> **What you should do**
Whenever the word "handler" shows up in a line of the data, copy that line.
+ + + + +
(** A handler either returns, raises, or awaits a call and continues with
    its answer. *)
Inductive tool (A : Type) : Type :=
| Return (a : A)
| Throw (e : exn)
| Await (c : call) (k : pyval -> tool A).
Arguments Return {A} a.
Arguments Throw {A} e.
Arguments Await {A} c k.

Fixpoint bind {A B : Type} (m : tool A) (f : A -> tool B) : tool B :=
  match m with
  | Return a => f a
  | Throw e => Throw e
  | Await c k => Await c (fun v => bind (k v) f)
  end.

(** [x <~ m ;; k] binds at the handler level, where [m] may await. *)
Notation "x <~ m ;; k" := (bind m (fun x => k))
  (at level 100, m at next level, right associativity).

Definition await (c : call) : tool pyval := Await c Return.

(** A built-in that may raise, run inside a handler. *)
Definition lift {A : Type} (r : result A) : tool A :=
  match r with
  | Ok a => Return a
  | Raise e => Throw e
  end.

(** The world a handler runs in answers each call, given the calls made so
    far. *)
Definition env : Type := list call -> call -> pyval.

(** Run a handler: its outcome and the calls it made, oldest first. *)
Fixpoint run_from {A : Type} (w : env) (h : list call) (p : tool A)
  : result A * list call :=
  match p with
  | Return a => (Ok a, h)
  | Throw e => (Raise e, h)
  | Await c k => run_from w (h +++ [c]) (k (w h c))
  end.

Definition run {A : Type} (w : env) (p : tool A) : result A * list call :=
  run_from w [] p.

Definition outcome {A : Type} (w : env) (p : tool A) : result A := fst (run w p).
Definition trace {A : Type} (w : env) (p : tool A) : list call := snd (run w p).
+ + + + +
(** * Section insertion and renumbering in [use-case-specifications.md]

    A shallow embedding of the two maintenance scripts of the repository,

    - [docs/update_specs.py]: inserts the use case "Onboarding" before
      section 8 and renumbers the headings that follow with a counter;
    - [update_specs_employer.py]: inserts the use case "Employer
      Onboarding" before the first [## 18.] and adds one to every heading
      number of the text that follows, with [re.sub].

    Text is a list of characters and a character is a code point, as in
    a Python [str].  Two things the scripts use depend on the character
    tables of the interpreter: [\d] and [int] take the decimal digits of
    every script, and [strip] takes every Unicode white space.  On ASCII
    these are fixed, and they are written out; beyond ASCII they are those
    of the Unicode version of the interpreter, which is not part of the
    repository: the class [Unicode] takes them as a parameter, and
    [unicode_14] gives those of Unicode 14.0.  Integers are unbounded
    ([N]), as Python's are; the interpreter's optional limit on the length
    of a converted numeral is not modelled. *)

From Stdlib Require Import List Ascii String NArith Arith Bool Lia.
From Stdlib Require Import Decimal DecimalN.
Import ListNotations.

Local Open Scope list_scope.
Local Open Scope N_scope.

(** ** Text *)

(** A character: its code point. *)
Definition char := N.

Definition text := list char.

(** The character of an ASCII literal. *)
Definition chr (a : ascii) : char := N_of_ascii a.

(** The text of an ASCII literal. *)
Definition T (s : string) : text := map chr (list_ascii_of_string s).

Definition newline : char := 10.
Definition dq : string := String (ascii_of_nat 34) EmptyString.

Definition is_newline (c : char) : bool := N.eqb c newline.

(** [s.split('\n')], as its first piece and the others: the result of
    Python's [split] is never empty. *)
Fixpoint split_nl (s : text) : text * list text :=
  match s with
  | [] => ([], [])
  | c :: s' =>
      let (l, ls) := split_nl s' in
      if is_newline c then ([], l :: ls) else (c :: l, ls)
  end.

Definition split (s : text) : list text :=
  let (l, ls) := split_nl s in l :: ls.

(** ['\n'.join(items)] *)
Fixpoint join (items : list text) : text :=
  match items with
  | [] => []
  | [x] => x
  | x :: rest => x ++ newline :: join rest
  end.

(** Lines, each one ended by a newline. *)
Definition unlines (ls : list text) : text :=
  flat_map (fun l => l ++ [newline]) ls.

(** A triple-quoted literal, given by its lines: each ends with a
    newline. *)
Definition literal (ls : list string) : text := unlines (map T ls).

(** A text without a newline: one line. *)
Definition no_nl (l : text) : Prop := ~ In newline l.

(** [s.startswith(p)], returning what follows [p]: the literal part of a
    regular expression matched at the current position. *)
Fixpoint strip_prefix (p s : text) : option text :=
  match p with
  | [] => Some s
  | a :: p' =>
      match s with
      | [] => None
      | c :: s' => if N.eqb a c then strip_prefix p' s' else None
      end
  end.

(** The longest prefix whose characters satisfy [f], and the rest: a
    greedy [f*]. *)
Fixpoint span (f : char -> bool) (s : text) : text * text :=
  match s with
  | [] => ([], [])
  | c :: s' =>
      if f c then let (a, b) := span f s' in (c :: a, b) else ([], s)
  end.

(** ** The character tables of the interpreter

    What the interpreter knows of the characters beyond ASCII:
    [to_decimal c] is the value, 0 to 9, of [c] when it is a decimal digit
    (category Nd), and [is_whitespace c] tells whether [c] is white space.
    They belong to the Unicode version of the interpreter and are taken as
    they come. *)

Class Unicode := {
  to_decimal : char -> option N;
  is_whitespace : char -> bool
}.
+ + + + +
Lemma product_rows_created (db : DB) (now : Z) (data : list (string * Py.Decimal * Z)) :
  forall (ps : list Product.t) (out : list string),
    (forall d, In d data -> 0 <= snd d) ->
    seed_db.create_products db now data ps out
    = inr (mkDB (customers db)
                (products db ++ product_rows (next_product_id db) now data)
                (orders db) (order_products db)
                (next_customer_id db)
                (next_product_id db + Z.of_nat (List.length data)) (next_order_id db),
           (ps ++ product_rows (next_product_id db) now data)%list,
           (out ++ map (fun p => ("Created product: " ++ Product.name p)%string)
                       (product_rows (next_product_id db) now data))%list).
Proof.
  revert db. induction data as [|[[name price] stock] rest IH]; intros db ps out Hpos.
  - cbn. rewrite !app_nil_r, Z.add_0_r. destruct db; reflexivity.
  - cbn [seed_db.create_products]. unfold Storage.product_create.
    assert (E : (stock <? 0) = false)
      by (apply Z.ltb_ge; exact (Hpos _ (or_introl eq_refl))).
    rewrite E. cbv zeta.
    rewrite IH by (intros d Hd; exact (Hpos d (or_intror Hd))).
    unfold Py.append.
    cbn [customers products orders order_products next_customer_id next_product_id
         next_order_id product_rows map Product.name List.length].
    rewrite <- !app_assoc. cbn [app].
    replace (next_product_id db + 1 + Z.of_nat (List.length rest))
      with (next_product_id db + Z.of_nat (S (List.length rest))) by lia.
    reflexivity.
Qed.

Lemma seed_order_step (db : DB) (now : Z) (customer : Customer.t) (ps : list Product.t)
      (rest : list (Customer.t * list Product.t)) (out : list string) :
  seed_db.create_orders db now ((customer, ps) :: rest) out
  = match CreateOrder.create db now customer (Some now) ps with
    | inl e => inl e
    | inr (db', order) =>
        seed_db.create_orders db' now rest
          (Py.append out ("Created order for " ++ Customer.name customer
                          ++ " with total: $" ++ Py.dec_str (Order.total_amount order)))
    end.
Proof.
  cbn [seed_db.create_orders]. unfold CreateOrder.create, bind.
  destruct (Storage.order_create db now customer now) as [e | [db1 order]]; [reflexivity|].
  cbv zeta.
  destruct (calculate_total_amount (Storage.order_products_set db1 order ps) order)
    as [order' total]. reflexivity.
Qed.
+ + + + +
> **Output for this task**
(** A handler either returns, raises, or awaits a call and continues with
(** [x <~ m ;; k] binds at the handler level, where [m] may await. *)
(** A built-in that may raise, run inside a handler. *)
(** The world a handler runs in answers each call, given the calls made so
(** Run a handler: its outcome and the calls it made, oldest first. *)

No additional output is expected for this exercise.